Pinellas County teachers sent a message last week when an overwhelming 77 percent voted to reject a controversial union agreement with the school district. It's about working conditions, they said. Not a raise.
This week, their union representatives emerged from a 4½-hour meeting with a new deal that gives them most of what they wanted.
A tentative agreement hammered out Wednesday by district officials and the Pinellas Classroom Teachers Association restores language the teachers wanted, keeps previously negotiated salary increases averaging 4 percent, and protects the sanctity of lesson planning time.
The agreement will go before the PCTA's faculty representative council on Dec. 1, with a countywide vote of all teachers scheduled for Dec. 3.
"I feel confident that the council will recommend the membership vote yes on it," said PCTA president Mike Gandolfo.
The proposal contains the old language recognizing the value and necessity of guidance counselors and physical education specialists, and it removes a provision that limited teachers to two extended leaves in a five-year period. First-year teachers would remain ineligible for extended leave because the district follows the Family and Medical Leave Act, which does not recognize first-year employees.
Teachers also would get some respite from diminishing planning time, should the agreement take effect. It sets a maximum of two mandatory meetings a week for all teachers.
Elementary school teachers would get an extra break: Only one planning period a week could be interrupted by the administration to schedule planning activities. And any teacher who is interrupted would not be required to attend other meetings before or after school that day. Extra duties, such as the car line, also would be limited to 30 minutes a day.

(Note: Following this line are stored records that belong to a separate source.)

Lemma base_fields_lawful (inputs outputs : nat) :
  lawful (fun x => (in_u8 x.1 /\ known_type x.1 = true) /\
    if x.1 =? RCTTypeNull then x.2 = (0, ([], ([], [])))
    else in_u64 x.2.1 /\ (if x.1 =? RCTTypeSimple then fixed_ok (is_blob 32) inputs x.2.2.1 else x.2.2.1 = []) /\
      fixed_ok (ecdh_ok x.1) outputs x.2.2.2.1 /\ fixed_ok (is_blob 32) outputs x.2.2.2.2) (base_fields inputs outputs).
Proof.
  apply (fields_lawful (R := fun type x =>
    if type =? RCTTypeNull then x = (0, ([], ([], [])))
    else in_u64 x.1 /\ (if type =? RCTTypeSimple then fixed_ok (is_blob 32) inputs x.2.1 else x.2.1 = []) /\
      fixed_ok (ecdh_ok type) outputs x.2.2.1 /\ fixed_ok (is_blob 32) outputs x.2.2.2)
    (check_lawful byte_lawful known_type)).
  intros type _. apply if_lawful; [auto with archive|]. eapply lawful_iff; [eauto 20 with archive|done].
Qed.

Lemma base_lawful (inputs outputs : nat) : lawful (base_ok inputs outputs) (base_codec inputs outputs).
Proof. eapply lawful_iff; [eapply struct_lawful; [apply base_fields_lawful|by intros []|unpair]|done]. Qed.

Lemma bulletproof_lawful : lawful bulletproof_ok bulletproof_codec.
Proof. eapply lawful_iff; [eapply check_lawful; struct_members|done]. Qed.

Lemma bulletproof_plus_lawful : lawful bulletproof_plus_ok bulletproof_plus_codec.
Proof. eapply lawful_iff; [eapply check_lawful; struct_members|done]. Qed.

Lemma range_lawful : lawful range_ok range_codec.
Proof. struct_law. Qed.

Lemma proofs_lawful {A} (P : A -> Prop) (nbp : codec Z) (c : codec A) (max : A -> Z) (outputs : nat) :
  lawful in_u32 nbp -> lawful P c -> lawful (proofs_ok P max outputs) (proofs_codec nbp c max outputs).
Proof.
  intros Hn Hc. assert (forall l : list A, Z.of_nat (length l) < 2 ^ 32 -> u32 (Z.of_nat (length l)) = Z.of_nat (length l)) as Hu.
  { intros l Hl. apply Z.mod_small. lia. }
  eapply lawful_iff; [eapply check_lawful; eapply members_lawful;
    [apply (fields_lawful (R := fun n => fixed_ok P (Z.to_nat n)) (check_lawful Hn _)); auto with archive|]|].
  - intros [n l] [[Hr _] [_ Hl]]. cbn [fst snd] in *. unfold in_u32 in Hr. rewrite Hl, Z2Nat.id by lia.
    assert (u32 n = n) as -> by (apply Z.mod_small; lia). by rewrite <- Hl, firstn_all.
  - intros l. cbn [fst snd]. unfold proofs_ok, fixed_ok, in_u32. split.
    + intros [[[[Hr Ho] [Hl Hlen]] E] Hs]. rewrite E in *. rewrite negb_true_iff, Z.ltb_ge in Ho, Hs.
      split; [done|]. lia.
    + intros (Hl & Hr & Ho & Hs). rewrite (Hu l Hr), Nat2Z.id, firstn_all, !negb_true_iff, !Z.ltb_ge.
      split_and!; (done || lia).
Qed.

If a majority of instructional staff were to vote in favor of the agreement on Dec. 3, a special School Board meeting would be held that evening to approve the contract. The union represents about 7,600 teachers.
District deputy superintendent Bill Corbett said reaching a tentative agreement quickly was a top priority to avoid having to change the teachers' health insurance plan for 2016. He said he felt good about the deal and hopes teachers will ratify it.
The chairwoman of the PCTA faculty representative council, Christine York-Amstutz, who also sits on the union's executive board, said the board recommends that teachers vote yes.
"I really was excited about the tenor of the whole agreement," she said. "To me, it sounded like they listened to our concerns."